Problem requirements:
The answer must consist of every record below, reproduced exactly.

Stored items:

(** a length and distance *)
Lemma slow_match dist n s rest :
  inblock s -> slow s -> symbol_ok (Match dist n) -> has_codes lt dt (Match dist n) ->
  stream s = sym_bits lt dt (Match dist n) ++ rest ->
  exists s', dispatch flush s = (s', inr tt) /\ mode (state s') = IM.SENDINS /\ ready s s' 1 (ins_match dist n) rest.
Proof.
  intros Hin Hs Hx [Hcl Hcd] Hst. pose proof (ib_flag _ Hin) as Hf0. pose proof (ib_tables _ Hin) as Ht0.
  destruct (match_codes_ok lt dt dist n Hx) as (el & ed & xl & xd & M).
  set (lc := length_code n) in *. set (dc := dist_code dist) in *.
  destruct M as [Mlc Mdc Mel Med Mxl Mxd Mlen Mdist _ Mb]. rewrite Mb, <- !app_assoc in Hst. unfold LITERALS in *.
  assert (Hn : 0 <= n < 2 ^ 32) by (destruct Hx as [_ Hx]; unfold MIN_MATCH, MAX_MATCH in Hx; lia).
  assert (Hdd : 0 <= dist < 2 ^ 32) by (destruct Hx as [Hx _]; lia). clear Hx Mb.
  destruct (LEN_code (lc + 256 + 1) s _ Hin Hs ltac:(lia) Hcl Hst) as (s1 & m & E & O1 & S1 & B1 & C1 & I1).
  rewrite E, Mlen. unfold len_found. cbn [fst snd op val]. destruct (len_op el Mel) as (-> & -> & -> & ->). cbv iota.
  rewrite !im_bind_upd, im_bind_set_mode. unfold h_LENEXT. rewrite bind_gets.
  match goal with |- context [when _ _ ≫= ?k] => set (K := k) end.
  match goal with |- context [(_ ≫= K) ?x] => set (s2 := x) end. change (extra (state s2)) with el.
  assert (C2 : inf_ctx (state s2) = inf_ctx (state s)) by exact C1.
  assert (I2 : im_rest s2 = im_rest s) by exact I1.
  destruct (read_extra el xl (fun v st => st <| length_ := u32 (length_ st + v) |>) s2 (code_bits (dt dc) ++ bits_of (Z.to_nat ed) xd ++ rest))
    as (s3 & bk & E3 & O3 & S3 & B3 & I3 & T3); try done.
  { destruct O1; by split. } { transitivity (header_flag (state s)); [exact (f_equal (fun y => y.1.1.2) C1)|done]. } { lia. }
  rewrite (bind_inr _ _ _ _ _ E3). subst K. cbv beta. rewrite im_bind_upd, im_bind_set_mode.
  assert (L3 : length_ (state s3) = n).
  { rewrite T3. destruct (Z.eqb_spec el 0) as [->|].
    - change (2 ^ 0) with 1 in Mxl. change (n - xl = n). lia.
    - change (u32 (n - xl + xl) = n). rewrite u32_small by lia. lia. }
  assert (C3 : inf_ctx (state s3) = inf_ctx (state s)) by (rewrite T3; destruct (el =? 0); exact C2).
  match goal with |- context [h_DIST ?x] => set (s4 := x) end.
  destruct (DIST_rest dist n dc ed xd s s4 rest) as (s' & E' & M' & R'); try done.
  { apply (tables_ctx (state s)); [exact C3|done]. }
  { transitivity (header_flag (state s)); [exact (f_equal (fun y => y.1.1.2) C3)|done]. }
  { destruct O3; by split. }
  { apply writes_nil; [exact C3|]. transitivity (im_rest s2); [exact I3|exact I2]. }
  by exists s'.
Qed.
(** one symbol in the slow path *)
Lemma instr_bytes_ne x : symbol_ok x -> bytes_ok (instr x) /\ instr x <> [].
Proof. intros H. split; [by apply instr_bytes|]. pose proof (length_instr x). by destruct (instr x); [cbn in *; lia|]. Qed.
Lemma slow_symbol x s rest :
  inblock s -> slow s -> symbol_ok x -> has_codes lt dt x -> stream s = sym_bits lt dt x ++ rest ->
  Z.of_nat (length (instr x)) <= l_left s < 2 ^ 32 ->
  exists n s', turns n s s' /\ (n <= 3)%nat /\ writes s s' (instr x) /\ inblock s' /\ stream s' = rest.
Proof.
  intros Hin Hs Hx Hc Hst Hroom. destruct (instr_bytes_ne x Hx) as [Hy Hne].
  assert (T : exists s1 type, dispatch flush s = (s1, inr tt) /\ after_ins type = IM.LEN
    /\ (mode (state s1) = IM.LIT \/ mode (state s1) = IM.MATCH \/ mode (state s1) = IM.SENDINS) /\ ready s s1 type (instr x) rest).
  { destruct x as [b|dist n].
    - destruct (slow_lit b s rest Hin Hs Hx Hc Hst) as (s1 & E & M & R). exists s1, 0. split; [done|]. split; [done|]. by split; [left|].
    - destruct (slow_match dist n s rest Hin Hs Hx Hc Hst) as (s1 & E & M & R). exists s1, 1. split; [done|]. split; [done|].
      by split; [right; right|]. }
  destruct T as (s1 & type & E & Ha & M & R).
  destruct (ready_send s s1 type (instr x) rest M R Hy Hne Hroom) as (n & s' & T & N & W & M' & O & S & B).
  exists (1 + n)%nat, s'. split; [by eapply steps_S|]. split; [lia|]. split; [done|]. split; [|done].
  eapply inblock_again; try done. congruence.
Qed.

Answer to the exercise:
(** a length and distance *)
Lemma slow_match dist n s rest :
  inblock s -> slow s -> symbol_ok (Match dist n) -> has_codes lt dt (Match dist n) ->
  stream s = sym_bits lt dt (Match dist n) ++ rest ->
  exists s', dispatch flush s = (s', inr tt) /\ mode (state s') = IM.SENDINS /\ ready s s' 1 (ins_match dist n) rest.
Proof.
  intros Hin Hs Hx [Hcl Hcd] Hst. pose proof (ib_flag _ Hin) as Hf0. pose proof (ib_tables _ Hin) as Ht0.
  destruct (match_codes_ok lt dt dist n Hx) as (el & ed & xl & xd & M).
  set (lc := length_code n) in *. set (dc := dist_code dist) in *.
  destruct M as [Mlc Mdc Mel Med Mxl Mxd Mlen Mdist _ Mb]. rewrite Mb, <- !app_assoc in Hst. unfold LITERALS in *.
  assert (Hn : 0 <= n < 2 ^ 32) by (destruct Hx as [_ Hx]; unfold MIN_MATCH, MAX_MATCH in Hx; lia).
  assert (Hdd : 0 <= dist < 2 ^ 32) by (destruct Hx as [Hx _]; lia). clear Hx Mb.
  destruct (LEN_code (lc + 256 + 1) s _ Hin Hs ltac:(lia) Hcl Hst) as (s1 & m & E & O1 & S1 & B1 & C1 & I1).
  rewrite E, Mlen. unfold len_found. cbn [fst snd op val]. destruct (len_op el Mel) as (-> & -> & -> & ->). cbv iota.
  rewrite !im_bind_upd, im_bind_set_mode. unfold h_LENEXT. rewrite bind_gets.
  match goal with |- context [when _ _ ≫= ?k] => set (K := k) end.
  match goal with |- context [(_ ≫= K) ?x] => set (s2 := x) end. change (extra (state s2)) with el.
  assert (C2 : inf_ctx (state s2) = inf_ctx (state s)) by exact C1.
  assert (I2 : im_rest s2 = im_rest s) by exact I1.
  destruct (read_extra el xl (fun v st => st <| length_ := u32 (length_ st + v) |>) s2 (code_bits (dt dc) ++ bits_of (Z.to_nat ed) xd ++ rest))
    as (s3 & bk & E3 & O3 & S3 & B3 & I3 & T3); try done.
  { destruct O1; by split. } { transitivity (header_flag (state s)); [exact (f_equal (fun y => y.1.1.2) C1)|done]. } { lia. }
  rewrite (bind_inr _ _ _ _ _ E3). subst K. cbv beta. rewrite im_bind_upd, im_bind_set_mode.
  assert (L3 : length_ (state s3) = n).
  { rewrite T3. destruct (Z.eqb_spec el 0) as [->|].
    - change (2 ^ 0) with 1 in Mxl. change (n - xl = n). lia.
    - change (u32 (n - xl + xl) = n). rewrite u32_small by lia. lia. }
  assert (C3 : inf_ctx (state s3) = inf_ctx (state s)) by (rewrite T3; destruct (el =? 0); exact C2).
  match goal with |- context [h_DIST ?x] => set (s4 := x) end.
  destruct (DIST_rest dist n dc ed xd s s4 rest) as (s' & E' & M' & R'); try done.
  { apply (tables_ctx (state s)); [exact C3|done]. }
  { transitivity (header_flag (state s)); [exact (f_equal (fun y => y.1.1.2) C3)|done]. }
  { destruct O3; by split. }
  { apply writes_nil; [exact C3|]. transitivity (im_rest s2); [exact I3|exact I2]. }
  by exists s'.
Qed.
(** one symbol in the slow path *)
Lemma instr_bytes_ne x : symbol_ok x -> bytes_ok (instr x) /\ instr x <> [].
Proof. intros H. split; [by apply instr_bytes|]. pose proof (length_instr x). by destruct (instr x); [cbn in *; lia|]. Qed.
Lemma slow_symbol x s rest :
  inblock s -> slow s -> symbol_ok x -> has_codes lt dt x -> stream s = sym_bits lt dt x ++ rest ->
  Z.of_nat (length (instr x)) <= l_left s < 2 ^ 32 ->
  exists n s', turns n s s' /\ (n <= 3)%nat /\ writes s s' (instr x) /\ inblock s' /\ stream s' = rest.
Proof.
  intros Hin Hs Hx Hc Hst Hroom. destruct (instr_bytes_ne x Hx) as [Hy Hne].
  assert (T : exists s1 type, dispatch flush s = (s1, inr tt) /\ after_ins type = IM.LEN
    /\ (mode (state s1) = IM.LIT \/ mode (state s1) = IM.MATCH \/ mode (state s1) = IM.SENDINS) /\ ready s s1 type (instr x) rest).
  { destruct x as [b|dist n].
    - destruct (slow_lit b s rest Hin Hs Hx Hc Hst) as (s1 & E & M & R). exists s1, 0. split; [done|]. split; [done|]. by split; [left|].
    - destruct (slow_match dist n s rest Hin Hs Hx Hc Hst) as (s1 & E & M & R). exists s1, 1. split; [done|]. split; [done|].
      by split; [right; right|]. }
  destruct T as (s1 & type & E & Ha & M & R).
  destruct (ready_send s s1 type (instr x) rest M R Hy Hne Hroom) as (n & s' & T & N & W & M' & O & S & B).
  exists (1 + n)%nat, s'. split; [by eapply steps_S|]. split; [lia|]. split; [done|]. split; [|done].
  eapply inblock_again; try done. congruence.
Qed.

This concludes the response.